DOCA Platform Framework (DPF) Documentation

DPUSet

The DPUSet is a Kubernetes CRD which managed the DPU CRs in DPF.

Updating the DPUSet

An update to the DPUSet can be done for upgrading the BFB or modifying provisioning parameters.

This operation will result in a network disruption and also a host reboot. A rolling update can be configured to control the number of nodes that will be out-of-service in parallel (Please see the DPUSet YAML example below). The cluster can also be divided into several DPU-Sets, please refer to the section "Using several DPU Sets"

These are the required steps for upgrading the BFB on a set of DPUs (The BFB is specified as part of the DPU Set CRD):

1. Create a BFB YAML that includes the required BFB file and also assigns a distinct name for the object (Different from the currently used BFB objects). After applying the YAML, the BFB will be pulled from the specified URL to the shared storage:

YAML
---
apiVersion: provisioning.dpu.nvidia.com/v1alpha1
kind: BFB
metadata:
  name: bf-bundle-new
  namespace: dpf-operator-system
spec:
  url: https://content.mellanox.com/BlueField/BFBs/Ubuntu24.04/bf-bundle-3.2.1-34_25.11_ubuntu-24.04_64k_prod.bfb

2. Update the DPUSet YAML to point to the new BFB object:

YAML
---
apiVersion: provisioning.dpu.nvidia.com/v1alpha1
kind: DPUSet
metadata:
  name: dpuset
  namespace: dpf-operator-system
spec:
  dpuNodeSelector:
    matchLabels:
      feature.node.kubernetes.io/dpu-enabled: "true"
  strategy:
    rollingUpdate:
      maxUnavailable: "10%"
    type: RollingUpdate
  dpuTemplate:
    spec:
      dpuFlavor: passthrough
      bfb:
        name: bf-bundle-new
      nodeEffect:
        taint:
          key: "dpu"
          value: "provisioning"
          effect: NoSchedule

3. Then delete the DPU objects of the relevant DPUs.

This will initiate a provisioning cycle for the DPUs using the new BFB image:

kubectl delete dpu -n dpf-operator-system worker1-0000-2b-00 worker2-0000-2b-00

4. You can later delete the previous BFB object:

kubectl delete bfb -n dpf-operator-system bf-bundle

Using several DPU Sets

There's an option to create several DPU-Set objects, and assign them to different groups of worker nodes.

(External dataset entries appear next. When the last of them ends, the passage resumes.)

(** One statement of a goroutine; [None] when it cannot run: [Lock] on a
    locked mutex waits, a goroutine that has left has nothing to run. *)
Definition step_pc (pc : Pc) (sh : Shared) : option (Pc * Shared) :=
  match pc with
  | ALock id lbls =>
      if locked sh then None
      else Some (ARead id lbls,
                 set_locked true (record (Lock identityRefCountMutex) sh))
  | ARead id lbls => Some (AArm id lbls (count_of sh id =? 0)%N, sh)
  | AArm id lbls refCountNew =>
      if refCountNew
      then Some (AIncrRead id,
                 set_controllers
                   (<[controller_name id := sync_identity_params lbls]>
                      (controllers sh))
                   (record (UpdateController (controller_name id)) sh))
      else Some (AIncrRead id, sh)
  | AIncrRead id => Some (AIncrWrite id (count_of sh id), sh)
  | AIncrWrite id v =>
      Some (AUnlock id,
            set_counts (<[id := uint_incr v]> (counts sh))
              (record (StoreRefCount id (uint_incr v)) sh))
  | AUnlock id =>
      Some (AReturn id,
            set_locked false (record (Unlock identityRefCountMutex) sh))
  | AReturn _ => None
  | RLock idty =>
      if locked sh then None
      else Some (RRead idty,
                 set_locked true (record (Lock identityRefCountMutex) sh))
  | RRead idty => Some (RTest idty (count_of sh idty), sh)
  | RTest idty refCount =>
      if (0 <? refCount)%N
      then
        if (refCount =? 1)%N
        then Some (RDecrRead idty,
                   set_controllers
                     (delete (controller_name idty) (controllers sh))
                     (record (RemoveControllerAndWait (controller_name idty)) sh))
        else Some (RDecrRead idty, sh)
      else Some (RUnlock idty, sh)
  | RDecrRead idty => Some (RDecrWrite idty (count_of sh idty), sh)
  | RDecrWrite idty v =>
      Some (RUnlock idty,
            set_counts (<[idty := uint_decr v]> (counts sh))
              (record (StoreRefCount idty (uint_decr v)) sh))
  | RUnlock idty =>
      Some (RReturn idty,
            set_locked false (record (Unlock identityRefCountMutex) sh))
  | RReturn _ => None
  | CLock =>
      if locked sh then None
      else Some (CReset,
                 set_locked true (record (Lock identityRefCountMutex) sh))
  | CReset => Some (CRemoveAll, set_counts ∅ (record MakeRefCount sh))
  | CRemoveAll => Some (CUnlock, set_controllers ∅ (record RemoveAllAndWait sh))
  | CUnlock =>
      Some (CReturn,
            set_locked false (record (Unlock identityRefCountMutex) sh))
  | CReturn => None
  end.

(** The goroutines and what they share. *)
Definition Config : Type := list Pc * Shared.

(** The scheduler lets goroutine [i] run one statement; nothing happens
    when it cannot run. *)
Definition step (i : nat) (cfg : Config) : Config :=
  match cfg.1 !! i with
  | Some pc =>
      match step_pc pc cfg.2 with
      | Some (pc', sh') => (<[i := pc']> cfg.1, sh')
      | None => cfg
      end
  | None => cfg
  end.

(** A schedule names the goroutine that runs next, step after step. *)
Definition run (schedule : list nat) (cfg : Config) : Config :=
  foldl (λ c i, step i c) cfg schedule.

(** The goroutine is between its [Lock] and its [Unlock]. *)
Definition in_section (pc : Pc) : bool :=
  match pc with
  | ALock _ _ | AReturn _ | RLock _ | RReturn _ | CLock | CReturn => false
  | _ => true
  end.

(** The goroutine has not started. *)
Definition at_entry (pc : Pc) : bool :=
  match pc with
  | ALock _ _ | RLock _ | CLock => true
  | _ => false
  end.

(** [k] statements of one goroutine, no other goroutine running between
    them. *)
Fixpoint steps (k : nat) (pc : Pc) (sh : Shared) : option (Pc * Shared) :=
  match k with
  | O => Some (pc, sh)
  | S k' =>
      match step_pc pc sh with
      | Some (pc', sh') => steps k' pc' sh'
      | None => None
      end
  end.

(** The statements of one goroutine to its end, no other goroutine running
    between them. *)
Fixpoint complete (fuel : nat) (pc : Pc) (sh : Shared) : Shared :=
  match fuel with
  | O => sh
  | S fuel' =>
      match step_pc pc sh with
      | Some (pc', sh') => complete fuel' pc' sh'
      | None => sh
      end
  end.

(** The number of statements a goroutine has left, at most. *)
Definition rank (pc : Pc) : nat :=
  match pc with
  | ALock _ _ | RLock _ => 6
  | ARead _ _ | RRead _ => 5
  | AArm _ _ _ | RTest _ _ | CLock => 4
  | AIncrRead _ | RDecrRead _ | CReset => 3
  | AIncrWrite _ _ | RDecrWrite _ _ | CRemoveAll => 2
  | AUnlock _ | RUnlock _ | CUnlock => 1
  | AReturn _ | RReturn _ | CReturn => 0
  end.

(** The whole critical section of the goroutine at [entry], as one. *)
Definition section_of (entry : Pc) (sh : Shared) : Shared :=
  complete (rank entry) entry sh.

(** The critical sections of the goroutines [order] of [threads], each as
    one, one after the other. *)
Definition serial (threads : list Pc) (order : list nat) (sh : Shared)
  : Shared :=
  foldl (λ sh i, if threads !! i is Some entry then section_of entry sh else sh)
    sh order.
(** *** Macro override *)

(** [hookCharacterName], on the character object. *)
Definition hook (char : character) : character :=
  if _chatNameHooked char then char
  else
    {| name := Hooked;
       _originalName := if negb (truthy (_originalName char))
                        then get_name false char else _originalName char;
       _chatNameHooked := true;
       chatName := chatName char |}.

(** [hookCharacterName] *)
Definition hookCharacterName (w : world) : world :=
  match getCurrentCharacter w with
  | None => w
  | Some (i, char) => set_characters (<[i := hook char]> (characters w)) w
  end.

(** One call into a macro registry: recorded, then raising or taking effect. *)
Definition hostCall {A} (k : macroCall) (effect : world -> world * A) : M world A :=
  fun w =>
    let w' := log_call k w in
    if bool_decide (k ∈ failing w') then (w', Throw HostError)
    else let '(w'', a) := effect w' in (w'', Ok a).

(** The body of the [try] block for the new macro system. *)
Definition registerNewSystem : M world unit :=
  has <- hostCall HasMacro (fun w => (w, bool_decide (is_Some (registry w ≫= id)))) ;;
  (if has : bool
   then hostCall UnregisterMacro (fun w => (set_registry (Some None) w, tt))
   else ret tt) ;;;
  hostCall RegisterMacro (fun w => (set_registry (Some (Some getChatNameH)) w, tt)).

(** The body of the [try] block for the old macro system. *)
Definition registerOldSystem : M world unit :=
  hostCall LegacyRegisterMacro (fun w => (set_registerMacro (Some (Some getChatNameH)) w, tt)).

(** [if (window.macros?.registry) { try { ... } catch (error) { ... } }] *)
Definition newSystemStage : M world unit :=
  fun w => if bool_decide (is_Some (registry w))
           then try_catch registerNewSystem w else ret tt w.
(** [hrToMs = (timing) => Math.round(timing[0] * 1000 + timing[1] / 1000000)]

    The code computes the sum in binary64 before [Math.round].  For a
    reading of whole nanoseconds the exact sum is either on a half
    millisecond, which binary64 represents exactly, or at least one
    nanosecond away from it; the binary64 sum is off by less than that as
    long as it stays below 2^33, so the exact value below is the value of
    the code for all readings with fewer than 8000000 seconds
    ([reading_in_range]).  Beyond that the two can differ by one. *)
Definition hrToMs (timing : hrtime) : Z :=
  Math_round (inject_Z (fst timing) * 1000 + inject_Z (snd timing) / 1000000)%Q.

(** The readings on which [hrToMs] is known to be the value of the code. *)
Definition reading_in_range (t : hrtime) : Prop :=
  0 <= fst t < 8000000 /\ 0 <= snd t < 1000000000.

(** [hrDiff = (start, end) => hrToMs(end) - hrToMs(start)] *)
Definition hrDiff (start end_ : hrtime) : Z := hrToMs end_ - hrToMs start.

(** [timingsDiff = (timings, key1, key2) =>
      (timings[key1] && timings[key2] && hrDiff(timings[key1], timings[key2])) || -1]

    An entry of [timings] is an array, hence truthy, or [undefined]; so the
    conjunction is [undefined] when an entry is missing and the number
    [hrDiff ...] otherwise. *)
Definition timingsDiff (timings : gmap string hrtime) (key1 key2 : string) : jsv :=
  js_or
    (match timings !! key1 with
     | None => Undef
     | Some t1 =>
         match timings !! key2 with
         | None => Undef
         | Some t2 => Num (hrDiff t1 t2)
         end
     end)
    (Num (-1)).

This is done by adding relevant labels to the node selector in the DPUSet object YAML. Each DPU Set can use a different BFB object, can have a different DPU flavor, a different rolling update strategy, etc.

For example:

YAML
---
apiVersion: provisioning.dpu.nvidia.com/v1alpha1
kind: DPUSet
metadata:
  name: dpuset-dk
  namespace: dpf-operator-system
spec:
  dpuNodeSelector:
    matchLabels:
      e2e.servers/dk: "true"
  strategy:
    rollingUpdate:
      maxUnavailable: "10%"
    type: RollingUpdate
  dpuTemplate:
    spec:
      dpuFlavor: passthrough
      bfb:
      name: bf-bundle-dk-ga
      nodeEffect:
      taint:
        key: "dpu"
        value: "provisioning"
        effect: NoSchedule

Cluster Configuration

The spec.dpuTemplate.spec.cluster section in the DPUSet allows you to specify configuration for the Kubernetes cluster that the DPU will join.

nodeLabels

The spec.cluster.nodeLabels field specifies custom labels to add to the Kubernetes node when the DPU joins the cluster. This is a map of string key-value pairs. The system automatically adds the following labels in addition to any custom labels you specify: - provisioning.dpu.nvidia.com/host - The hostname of the host machine - operator.dpu.nvidia.com/dpf-version - The DPF version used

Example usage with custom labels:

YAML
spec:
  dpuTemplate:
    spec:
      cluster:
        nodeLabels:
          environment: production
          workload-type: ai-training
          rack-id: "rack-42"

DPU Selection

The DPUSet provides two complementary mechanisms for selecting which DPUs should be managed: dpuNodeSelector and dpuSelector.

dpuNodeSelector

The dpuNodeSelector field is used to select DPUNodes based on their labels. It uses the standard Kubernetes LabelSelector format, which supports both matchLabels and matchExpressions.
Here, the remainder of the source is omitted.